A VIVIR MADRID

Marisa Mediavilla, Premio Leyenda 2016 por su Biblioteca de Mujeres

El Gremio de Libreros le ha concedido este premio por “su incansable búsqueda del legado de las mujeres”

Marisa Mediavilla desprende pasión por lo que hace. Esta mañana se ha presentado en el estudio cargada con una pila de libros… Aunque estaban cubiertos por un plástico protector, aún se podía oler el aroma a papel antiguo que desprendían. Esos libros tenían títulos como La niña del hogar doméstico, que enseñaba a las niñas del siglo XIX cómo debían comportarse, o La mujer moderna y sus derechos, obra en la que Carmen de Burgos denunció la injusta situación desigualitaria de la mujer del siglo XX.

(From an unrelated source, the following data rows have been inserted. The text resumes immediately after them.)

Lemma send_ok p s p' : pool_ok p s -> send p = Some p' -> pool_ok p' s.
Proof.
  intros [Hm Hpt Hf Hk Ht Hs Hw]. unfold send. destruct (sending p) as [j|] eqn:Hsd; simpl; [|done].
  set (n := length (workers p)) in *. set (i := owner n (event j)) in *.
  destruct (workers p !! i) as [w|] eqn:Hi; simpl; [|done].
  destruct (negb (stopped w) && _) eqn:Hgo; [|done]. apply andb_true_iff in Hgo as [Hgo%negb_true_iff _].
  intros [= <-]. split; simpl; rewrite ?length_insert; fold n; try done.
  intros i' w' Hi'. apply list_lookup_insert_Some in Hi' as [(<- & <- & _)|[Hne Hi']].
  - destruct (Hw i w Hi) as [H1 H2 H3 H4 H5 H6 H7].
    pose proof (arriving_own n j : arriving n (Some j) i = [j]) as Ha.
    assert (forall q d b st, line n None i {| queue := queue w ++ [j]; hand := hand w; depth := q;
              busy_since := b; stopped := st |} = d -> line n (Some j) i w = d) as Hl.
    { intros ???? <-. unfold line. rewrite Ha. simpl. by rewrite app_nil_r. }
    erewrite (Hl _ _ _ _ eq_refl) in H1, H2, H3, H5. split; try done.
    + intros Hst. specialize (H6 Hst). rewrite Ha in H6. simpl in *. rewrite length_app. simpl. lia.
    + simpl. by rewrite Hgo.
  - apply worker_ok_sending with (Some j); [by apply arriving_other|]. by apply Hw.
Qed.
(** [row.seq as i64]. *)
Definition as_i64 (n : Z) : Z := let m := n mod 2 ^ 64 in if m <? 2 ^ 63 then m else m - 2 ^ 64.

Section Rows.
Context `{C : CidCrate} {B : Base64} {D : DagCborCodec} {M : MarkerCodec}.
Variable sha256 : bytes -> bytes.

Definition row_operation (k : Z) : string :=
  if k =? KIND_UPDATE then "update" else if k =? KIND_DELETE then "delete" else "create".

(** The record and its CID: none of a delete. *)
Definition row_record (row : Row) : result (option value * option string) string :=
  if row_kind row =? KIND_DELETE then Ok (None, None)
  else
    match dag_cbor_to_json (payload row) with
    | Err e => Err ("record at seq " +:+ pretty (row_seq row) +:+ " does not decode: " +:+ e)
    | Ok record =>
        match dag_cbor_cid sha256 (payload row) with
        | None => Err ("record at seq " +:+ pretty (row_seq row) +:+ " has no CID")
        | Some c => Ok (Some record, Some (cid_to_string c))
        end
    end.

Definition row_to_event (row : Row) : result (option Event) string :=
  let event k := Ok (Some {| event_did := row_did row;
                             cursor := V2 (as_i64 (row_seq row)) (witnessed_at row); kind := k |}) in
  if is_commit (row_kind row) then
    let? (record, c) := row_record row in
    event (KCommit {| commit_rev := if row_rev row =s "" then None else Some (row_rev row);
                      operation := row_operation (row_kind row);
                      commit_collection := row_collection row; commit_rkey := row_rkey row;
                      commit_record := record; commit_cid := c |})
  else if row_kind row =? KIND_ACCOUNT then
    match decode_account (payload row) with
    | Err e => Err ("account marker at seq " +:+ pretty (row_seq row) +:+ " does not decode: " +:+ e)
    | Ok (active, status) => event (KAccount active status)
    end
  else if row_kind row =? KIND_SYNC then
    match decode_sync (payload row) with
    | Err e => Err ("sync marker at seq " +:+ pretty (row_seq row) +:+ " does not decode: " +:+ e)
    | Ok r => event (KSync r)
    end
  else Ok None.
(* ===== verification/Segment.v ===== *)
(** * Archive segments

    [crates/happyview-source-jetstream/src/archive/segment.rs]: the reader of
    sealed segment files - the header and the block index, a block's frame, and
    the columns of a decompressed block.  Slicing and indexing out of range
    panic in Rust: they are [None] here, and a reader returns
    [option (result ..)], so that "never panics" is a theorem.  A file is its
    bytes; [read_exact] fails at its end.  The zstd decoder is an interface. *)

From stdpp Require Import list strings pretty.
From Stdlib Require Import ZArith.
From S2P Require Import Prelude Words Utf8 Json Cid StreamEvent Watermark Workers LiveApply ReplayFold ArchiveRows.

#[local] Open Scope Z_scope.

Definition HEADER_LEN : Z := 256.
Definition INDEX_ENTRY_LEN : Z := 52.
Definition MAX_DECODED_BLOCK : Z := Z.shiftl 64 20.
Definition MAX_BLOCK_EVENTS : Z := 262144.
Definition MAGIC : list Z := [0x6a; 0x73; 0x73; 0x30].
Definition VERSION : Z := 1.

(** Rust's [Result] behind a possible panic. *)
Abbreviation fallible A := (option (result A string)).

(** ** Integers in a byte slice *)

Definition slice (b : list Z) (s e : nat) : option (list Z) :=
  if (s <=? e)%nat && (e <=? length b)%nat then Some (take (e - s) (drop s b)) else None.

(** [from_le_bytes]. *)
Fixpoint le_value (l : list Z) : Z :=
  match l with [] => 0 | b :: l' => b + 2 ^ 8 * le_value l' end.

Definition u16_at (b : list Z) (at_ : nat) : option Z := le_value <$> slice b at_ (at_ + 2).
Definition u32_at (b : list Z) (at_ : nat) : option Z := le_value <$> slice b at_ (at_ + 4).
Definition u64_at (b : list Z) (at_ : nat) : option Z := le_value <$> slice b at_ (at_ + 8).

(** ** The index *)

Record BlockEntry : Type := {
  offset : Z;
  compressed_size : Z;
  uncompressed_size : Z;
  event_count : Z;
  min_seq : Z;
  max_seq : Z;
}.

Estos y otros muchos volúmenes, casi 30.000, están recogidos en la Biblioteca de Mujeres, fundada por Marisa en 1985. Todo empezó cuando Marisa rondaba los treinta años: “me di cuenta de que no conocía la existencia de Carmen de Burgos, ni de Victoria Kent, ni de Margarita Nelken, ni de María Martínez Sierra… y me pareció tan atroz…”, ha recordado.

Marisa aprovechó entonces sus conocimientos como bibliotecaria y documentalista para reunir poco a poco una colección de libros firmados por mujeres o que versaran sobre ellas. Al principio, los recopilaba para su biblioteca privada, pero pronto quiso compartir sus preciadas adquisiciones con el resto del mundo. Esta mañana ha contado que su principal motivación es combatir la carencia de documentos femeninos existente, pues sin ser conscientes de nuestra historia, no podemos avanzar.

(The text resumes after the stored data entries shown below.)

(* ===== verification/Tid.v ===== *)
(** * TIDs

    Models [crates/happyview-plugin-sdk/src/tid.rs]: record keys that hold a
    64-bit value [(microseconds << 10) | clock_id] in 13 characters of
    base32-sortstring.  Shifts that push bits out of the 64 drop them, as the
    source's do. *)

From S2P Require Import Prelude RustStr Words.
From Stdlib Require Import ZArith Lia.

#[local] Open Scope Z_scope.

(** ** Definitions *)

Definition BASE32_SORT : string := "234567abcdefghijklmnopqrstuvwxyz".

(** [BASE32_SORT[i]]; the index is always below 32. *)
Definition sort_char (i : Z) : ascii :=
  match String.get (Z.to_nat i) BASE32_SORT with Some c => c | None => "2"%char end.

(** [iter().position(|&b| b == byte)] *)
Fixpoint position (byte : ascii) (s : string) (i : Z) : option Z :=
  match s with
  | EmptyString => None
  | String c s' => if c =c byte then Some i else position byte s' (i + 1)
  end.

(** The loop over the slots from last to first; [acc] is what is filled. *)
Fixpoint encode_go (slots : nat) (val : Z) (acc : string) : string :=
  match slots with
  | O => acc
  | S n => encode_go n (Z.shiftr val 5) (String (sort_char (Z.land val 0x1F)) acc)
  end.

Definition encode_base32_sort (val : Z) : string := encode_go 13 val EmptyString.

Fixpoint decode_go (val : Z) (s : string) : option Z :=
  match s with
  | EmptyString => Some val
  | String byte s' =>
      idx ← position byte BASE32_SORT 0;
      decode_go (Z.lor (wrap64 (Z.shiftl val 5)) idx) s'
  end.

Definition decode_base32_sort (tid : string) : option Z :=
  if negb (String.length tid =? 13)%nat then None else decode_go 0 tid.

(** [as i64]: two's complement. *)
Definition as_i64 (x : Z) : Z := if x <? 2 ^ 63 then x else x - U64.

Definition tid_from_parts (unix_micros clock_id : Z) : string :=
  encode_base32_sort (Z.lor (wrap64 (Z.shiftl unix_micros 10)) (Z.land clock_id 0x3FF)).

Definition tid_from_unix_microseconds (us : Z) : string :=
  encode_base32_sort (wrap64 (Z.shiftl (wrap64 us) 10)).

Definition tid_to_unix_microseconds (tid : string) : option Z :=
  (fun val => as_i64 (Z.shiftr val 10)) <$> decode_base32_sort tid.

Definition tid_to_number (tid : string) : option Z := decode_base32_sort tid.
Definition tid_from_number (val : Z) : string := encode_base32_sort val.

(** ** Characters *)

(** A fact of every digit, from the 32 cases. *)
Lemma digit_cases (P : Z -> Prop) :
  Forall P (Z.of_nat <$> seq 0 32) -> forall d, 0 <= d < 32 -> P d.
Proof.
  intros H d Hd. rewrite Forall_forall in H. apply H. apply list_elem_of_fmap. exists (Z.to_nat d).
  split; [lia|]. apply elem_of_seq. lia.
Qed.

Lemma position_sort_char d : 0 <= d < 32 -> position (sort_char d) BASE32_SORT 0 = Some d.
Proof. revert d. apply digit_cases. repeat constructor. Qed.

Lemma position_bound byte s i j : position byte s i = Some j -> i <= j < i + Z.of_nat (String.length s).
Proof.
  revert i; induction s as [|c s IH]; intros i; simpl; [done|]. destruct (c =c byte); [intros [= <-]; lia|].
  intros H%IH. lia.
Qed.

Lemma position_range byte j : position byte BASE32_SORT 0 = Some j -> 0 <= j < 32.
Proof. intros H%position_bound. done. Qed.

Lemma position_get byte s i j : position byte s i = Some j -> String.get (Z.to_nat (j - i)) s = Some byte.
Proof.
  revert i; induction s as [|c s IH]; intros i; simpl; [done|].
  destruct (Ascii.eqb_spec c byte) as [->|]; [intros [= <-]; by rewrite Z.sub_diag|].
  intros H. pose proof (position_bound _ _ _ _ H). apply IH in H.
  replace (Z.to_nat (j - i)) with (S (Z.to_nat (j - (i + 1)))) by lia. done.
Qed.

Lemma sort_char_position byte j : position byte BASE32_SORT 0 = Some j -> sort_char j = byte.
Proof. intros H%position_get. unfold sort_char. rewrite Z.sub_0_r in H. by rewrite H. Qed.

(** The characters are in increasing order. *)
Lemma sort_char_compare d e :
  0 <= d < 32 -> 0 <= e < 32 -> Ascii.compare (sort_char d) (sort_char e) = (d ?= e).
Proof.
  intros Hd He. revert e He.
  pose proof (digit_cases (fun d => forall e, 0 <= e < 32 ->
    Ascii.compare (sort_char d) (sort_char e) = (d ?= e))) as H. apply H; [|done]. clear.
  repeat constructor; apply digit_cases; repeat constructor.
Qed.

(** ** Digits *)

(** The [n] low digits of [v], most significant first. *)
Fixpoint digits (n : nat) (v : Z) : string :=
  match n with
  | O => EmptyString
  | S k => String (sort_char ((v / 32 ^ Z.of_nat k) mod 32)) (digits k v)
  end.

Lemma pow32_pos k : 0 < 32 ^ Z.of_nat k.
Proof. apply Z.pow_pos_nonneg; lia. Qed.

Lemma pow32_S k : 32 ^ Z.of_nat (S k) = 32 * 32 ^ Z.of_nat k.
Proof. rewrite Nat2Z.inj_succ, Z.pow_succ_r by lia. done. Qed.

Lemma digits_snoc n v : digits (S n) v = digits n (v / 32) +:+ String (sort_char (v mod 32)) EmptyString.
Proof.
  revert v. induction n as [|n IH]; intros v.
  - simpl. by rewrite Z.div_1_r.
  - cbn [digits] in IH |- *. rewrite IH. cbn [digits String.append]. do 2 f_equal.
    rewrite Z.div_div, <- pow32_S by (pose proof (pow32_pos n); lia). done.
Qed.

Lemma encode_go_digits n v acc : encode_go n v acc = digits n v +:+ acc.
Proof.
  revert v acc. induction n as [|n IH]; intros v acc; [done|]. cbn [encode_go].
  change 0x1F with (Z.ones 5). rewrite land_ones_mod, Z.shiftr_div_pow2 by lia.
  change (2 ^ 5) with 32. rewrite IH, digits_snoc, append_assoc. done.
Qed.

Lemma encode_digits v : encode_base32_sort v = digits 13 v.
Proof. unfold encode_base32_sort. rewrite encode_go_digits. apply append_nil_r. Qed.

Lemma mod_pow32_S v n :
  v mod 32 ^ Z.of_nat (S n) = ((v / 32 ^ Z.of_nat n) mod 32) * 32 ^ Z.of_nat n + v mod 32 ^ Z.of_nat n.
Proof.
  pose proof (pow32_pos n). rewrite pow32_S, (Z.mul_comm 32), Z.rem_mul_r by lia. lia.
Qed.

Lemma digits_compare n v w :
  String.compare (digits n v) (digits n w) = (v mod 32 ^ Z.of_nat n ?= w mod 32 ^ Z.of_nat n).
Proof.
  induction n as [|n IH]; [simpl; by rewrite !Z.mod_1_r|]. cbn [digits String.compare].
  pose proof (pow32_pos n) as Hp. rewrite sort_char_compare by (apply Z.mod_pos_bound; lia).
  rewrite !mod_pow32_S, IH.
  pose proof (Z.mod_pos_bound v _ Hp). pose proof (Z.mod_pos_bound w _ Hp).
  set (a := (v / _) mod 32). set (b := (w / _) mod 32).
  destruct (Z.compare_spec a b) as [->|Hlt|Hgt]; symmetry.
  - by rewrite Zcompare_plus_compat.
  - apply Z.compare_lt_iff. nia.
  - apply Z.compare_gt_iff. nia.
Qed.

Lemma digits_low n k a V : (n <= k)%nat -> digits n (a * 32 ^ Z.of_nat k + V) = digits n V.
Proof.
  induction n as [|n IH]; intros Hk; [done|]. cbn [digits]. rewrite IH by lia. do 2 f_equal.
  replace (32 ^ Z.of_nat k) with (32 ^ Z.of_nat (k - n - 1) * 32 * 32 ^ Z.of_nat n).
  2: { rewrite <- Z.mul_assoc, <- pow32_S, <- Z.pow_add_r by lia. f_equal. lia. }
  pose proof (pow32_pos n). rewrite !Z.mul_assoc, Z.div_add_l by lia.
  rewrite Z.add_comm, Z.mod_add by lia. done.
Qed.

Lemma decode_step a d : 0 <= d < 32 -> Z.lor (wrap64 (Z.shiftl a 5)) d = wrap64 (a * 32 + d).
Proof.
  intros Hd. unfold wrap64, U64. rewrite Z.shiftl_mul_pow2 by lia. change (2 ^ 5) with 32.
  change (2 ^ 64) with (2 ^ 59 * 32). rewrite Z.mul_mod_distr_r by lia.
  replace (a mod 2 ^ 59 * 32) with (Z.shiftl (a mod 2 ^ 59) 5) by (by rewrite Z.shiftl_mul_pow2).
  rewrite Z.lor_comm, lor_shiftl by (simpl; lia). change (2 ^ 5) with 32.
  rewrite (Z.mul_comm (2 ^ 59) 32), Z.rem_mul_r by lia.
  rewrite (Z.add_comm (a * 32)). rewrite Z.mod_add by lia. rewrite Z.div_add by lia.
  rewrite (Z.mod_small d 32), (Z.div_small d 32) by lia. rewrite Z.add_0_l. ring.
Qed.

Lemma decode_digits n v a :
  0 <= a < U64 -> decode_go a (digits n v) = Some (wrap64 (a * 32 ^ Z.of_nat n + v mod 32 ^ Z.of_nat n)).
Proof.
  revert a. induction n as [|n IH]; intros a Ha; cbn [digits decode_go].
  - rewrite Z.mod_1_r, Z.add_0_r, Z.mul_1_r. unfold wrap64. by rewrite Z.mod_small.
  - pose proof (Z.mod_pos_bound (v / 32 ^ Z.of_nat n) 32 ltac:(lia)) as Hd.
    rewrite position_sort_char by done. cbn [mbind option_bind]. rewrite decode_step by done.
    rewrite IH by (unfold wrap64; apply Z.mod_pos_bound; done).
    rewrite mod_pow32_S, pow32_S. unfold wrap64.
    rewrite <- (Z.add_mod_idemp_l (_ * _)), Z.mul_mod_idemp_l, Z.add_mod_idemp_l by done.
    do 2 f_equal. ring.
Qed.

Lemma decode_encode_tid v : 0 <= v < U64 -> decode_base32_sort (encode_base32_sort v) = Some v.
Proof.
  intros Hv. rewrite encode_digits. unfold decode_base32_sort.
  assert (Hl : forall n, String.length (digits n v) = n) by (induction n; simpl; congruence).
  rewrite Hl. cbn [Nat.eqb negb]. rewrite decode_digits by done. rewrite Z.mul_0_l, Z.add_0_l.
  assert (v mod 32 ^ Z.of_nat 13 = v) as -> by (apply Z.mod_small; unfold U64 in Hv; split; [lia|];
    change (32 ^ Z.of_nat 13) with (2 ^ 65); lia).
  unfold wrap64. by rewrite Z.mod_small.
Qed.

Lemma string_compare_refl a b : String.compare a b = Eq <-> a = b.
Proof.
  split; [apply String.compare_eq_iff|]. intros ->. induction b as [|c b IH]; simpl; [done|].
  unfold Ascii.compare. by rewrite N.compare_refl.
Qed.

Lemma encode_compare v w :
  0 <= v < U64 -> 0 <= w < U64 ->
  String.compare (encode_base32_sort v) (encode_base32_sort w) = (v ?= w).
Proof.
  intros Hv Hw. rewrite !encode_digits, digits_compare. change (32 ^ Z.of_nat 13) with (2 ^ 65).
  unfold U64 in *. rewrite !Z.mod_small by lia. done.
Qed.

(** TIDs sort as their values do: comparing two encoded 64-bit values as
    strings gives the same answer as comparing the numbers, and reading an
    encoded value gives it back. *)
Theorem tid_sorts_and_reads_back v w :
  0 <= v < U64 -> 0 <= w < U64 ->
  String.compare (tid_from_number v) (tid_from_number w) = (v ?= w)
  /\ tid_to_number (tid_from_number v) = Some v.
Proof. intros Hv Hw. split; [by apply encode_compare|by apply decode_encode_tid]. Qed.

(** ** Parts *)

Lemma parts_value us c :
  0 <= us < 2 ^ 54 -> Z.lor (wrap64 (Z.shiftl us 10)) (Z.land c 0x3FF) = us * 1024 + c mod 1024.
Proof.
  intros Hus. change 0x3FF with (Z.ones 10). rewrite land_ones_mod by lia.
  pose proof (Z.mod_pos_bound c (2 ^ 10) ltac:(lia)) as Hc.
  assert (wrap64 (Z.shiftl us 10) = Z.shiftl us 10) as ->.
  { unfold wrap64, U64. rewrite Z.shiftl_mul_pow2 by lia. apply Z.mod_small. lia. }
  rewrite Z.lor_comm, lor_shiftl by lia. change (2 ^ 10) with 1024. lia.
Qed.

Lemma parts_range us c : 0 <= us < 2 ^ 54 -> 0 <= us * 1024 + c mod 1024 < U64.
Proof. intros Hus. pose proof (Z.mod_pos_bound c 1024 ltac:(lia)). unfold U64. lia. Qed.

(** A TID carries its timestamp: for every microsecond timestamp that
    fits in 54 bits and any clock id, the timestamp reads back from the TID,
    and a TID of an earlier moment sorts before one of a later moment whatever
    the two clock ids are. *)
Theorem tid_timestamp us c us' c' :
  0 <= us < 2 ^ 54 -> 0 <= us' < 2 ^ 54 ->
  tid_to_unix_microseconds (tid_from_parts us c) = Some us
  /\ (us < us' -> String.compare (tid_from_parts us c) (tid_from_parts us' c') = Lt).
Proof.
  intros Hus Hus'. unfold tid_to_unix_microseconds, tid_from_parts. rewrite !parts_value by done.
  pose proof (parts_range us c Hus) as Hr. pose proof (parts_range us' c' Hus') as Hr'.
  pose proof (Z.mod_pos_bound c 1024 ltac:(lia)). pose proof (Z.mod_pos_bound c' 1024 ltac:(lia)). split.
  - rewrite decode_encode_tid by done. simpl. f_equal. rewrite Z.shiftr_div_pow2 by lia.
    change (2 ^ 10) with 1024. rewrite Z.div_add_l, Z.div_small, Z.add_0_r by lia.
    unfold as_i64. destruct (Z.ltb_spec us (2 ^ 63)); lia.
  - intros Hlt. rewrite encode_compare by done. apply Z.compare_lt_iff. lia.
Qed.

(** ** Which strings are the encoding of their value *)

Lemma decode_go_value a s v :
  decode_go a s = Some v -> 0 <= a < U64 ->
  exists V, s = digits (String.length s) V /\ 0 <= V < 32 ^ Z.of_nat (String.length s)
    /\ v = wrap64 (a * 32 ^ Z.of_nat (String.length s) + V).
Proof.
  revert a. induction s as [|c s IH]; intros a; cbn [decode_go].
  - intros [= <-] Ha. exists 0. split; [done|]. split; [simpl; lia|]. unfold wrap64.
    rewrite Z.add_0_r, Z.mul_1_r, Z.mod_small; done.
  - destruct (position c BASE32_SORT 0) as [d|] eqn:Ec; [|done]. cbn [mbind option_bind].
    pose proof (position_range _ _ Ec) as Hd. rewrite decode_step by done. intros H Ha.
    apply IH in H as (V & Hs & HV & ->); [|unfold wrap64; apply Z.mod_pos_bound; done].
    pose proof (pow32_pos (String.length s)) as Hp. set (n := String.length s) in *.
    exists (d * 32 ^ Z.of_nat n + V). cbn [String.length]. fold n. split_and!.
    + cbn [digits]. rewrite Z.div_add_l, (Z.div_small V), Z.add_0_r, Z.mod_small by lia.
      rewrite (sort_char_position _ _ Ec). f_equal. rewrite Hs at 1. symmetry. by apply digits_low.
    + nia.
    + rewrite pow32_S. nia.
    + rewrite pow32_S. unfold wrap64. rewrite <- Z.add_mod_idemp_l, Z.mul_mod_idemp_l, Z.add_mod_idemp_l by done.
      f_equal. ring.
Qed.

(** The first character is one of the lower sixteen: the value fits 64 bits. *)
Definition high_bit_clear (tid : string) : bool :=
  match tid with
  | String c _ => match position c BASE32_SORT 0 with Some i => i <? 16 | None => false end
  | EmptyString => false
  end.

(** Which TIDs are canonical: a 13-character TID that reads as some value
    is the encoding of that value exactly when its first character is one of
    the lower sixteen of the alphabet; any other decodes to the value of a
    different TID, its highest bit dropped. *)
Theorem tid_canonical_iff tid v :
  tid_to_number tid = Some v -> tid_from_number v = tid <-> high_bit_clear tid = true.
Proof.
  unfold tid_to_number, tid_from_number, decode_base32_sort.
  destruct (Nat.eqb_spec (String.length tid) 13) as [Hl|]; [|done]. cbn [negb]. intros Hd.
  apply decode_go_value in Hd as (V & Hs & HV & ->); [|done]. rewrite Hl in *.
  rewrite Z.mul_0_l, Z.add_0_l, encode_digits. change (32 ^ Z.of_nat 13) with (2 ^ 65) in HV.
  assert (high_bit_clear tid = (V <? U64)) as ->.
  { rewrite Hs. cbn [digits high_bit_clear]. change (32 ^ Z.of_nat 12) with (2 ^ 60).
    rewrite position_sort_char by (apply Z.mod_pos_bound; lia).
    assert (V / 2 ^ 60 < 32) by (apply Z.div_lt_upper_bound; lia).
    assert (0 <= V / 2 ^ 60) by (apply Z.div_pos; lia). rewrite Z.mod_small by lia.
    pose proof (Z.div_mod V (2 ^ 60) ltac:(lia)). pose proof (Z.mod_pos_bound V (2 ^ 60) ltac:(lia)).
    unfold U64. destruct (Z.ltb_spec (V / 2 ^ 60) 16), (Z.ltb_spec V (2 ^ 64)); lia. }
  unfold wrap64, U64. rewrite Hs at 1. split.
  - intros Heq. apply Z.ltb_lt. pose proof (digits_compare 13 (V mod 2 ^ 64) V) as Hc.
    rewrite Heq in Hc. pose proof (Z.mod_pos_bound V (2 ^ 64) ltac:(lia)).
    change (32 ^ Z.of_nat 13) with (2 ^ 65) in Hc. rewrite !(Z.mod_small _ (2 ^ 65)) in Hc by lia.
    rewrite (proj2 (string_compare_refl _ _)) in Hc by done. symmetry in Hc. apply Z.compare_eq_iff in Hc. lia.
  - intros HV2%Z.ltb_lt. by rewrite Z.mod_small by lia.
Qed.

(** ** Witnesses *)

Lemma tid_sorts_and_reads_back_witness : tid_to_number (tid_from_number 1234567890) = Some 1234567890.
Proof. apply (tid_sorts_and_reads_back 1234567890 0); unfold U64; lia. Defined.

Lemma tid_timestamp_witness :
  String.compare (tid_from_parts 1700000000000000 1023) (tid_from_parts 1700000000000001 0) = Lt.
Proof. apply (tid_timestamp 1700000000000000 1023 1700000000000001 0); lia. Defined.

Lemma tid_canonical_iff_witness : tid_from_number (15 * 2 ^ 60) = "j222222222222".
Proof.
  apply (tid_canonical_iff "j222222222222" (15 * 2 ^ 60)); vm_compute; reflexivity.
Defined.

El Gremio de Libreros ha querido recompensara su labor como megáfono de todas las voces femeninas que han sido silenciadas a lo largo de la historia otorgándole el Premio Leyenda 2016, que en ediciones anteriores fue entregado a grandes figuras como El Roto o Iñaki Gabilondo.

Marisa confiesa estar algo sobrepasada por el premio, puesto que, a pesar de ser la responsable de que innumerables documentos olvidados de gran valor se hayan hecho públicos, a ella no le gusta estar bajo los focos, prefiere que los volúmenes que recopila hablen por ella. Sin embargo, está muy contenta porque la publicidad que arrastra un premio como este servirá para visibilizar la biblioteca.

Así, el legado de las grandes mujeres que admira, entre las que sitúa a la cabeza a Clara Campoamor, seguirá extendiéndose, permitiéndonos dialogar con su literatura como Marisa dialogaba con su escultura en Conde Duque cada vez que pasaba por la Plaza de Conde Duque hasta que la robaron hace unos meses. “Cada vez que pasaba por ahí, le daba los buenos días”, ha reconocido, entre risas.

"Aún hoy veo a muchas niñas vestidas de rosa y con sus zapatitos", ha reflexionado al final de la entrevista, preocupada por el lento avance del feminismo. Para Marisa, mujeres como Clara Campoamor y el resto de protagonistas de su biblioteca son un necesario ejemplo a seguir en un tiempo en el que según ella no faltan mujeres fuertes, pero que aún tienen que enfrentarse a demasiados obstáculos.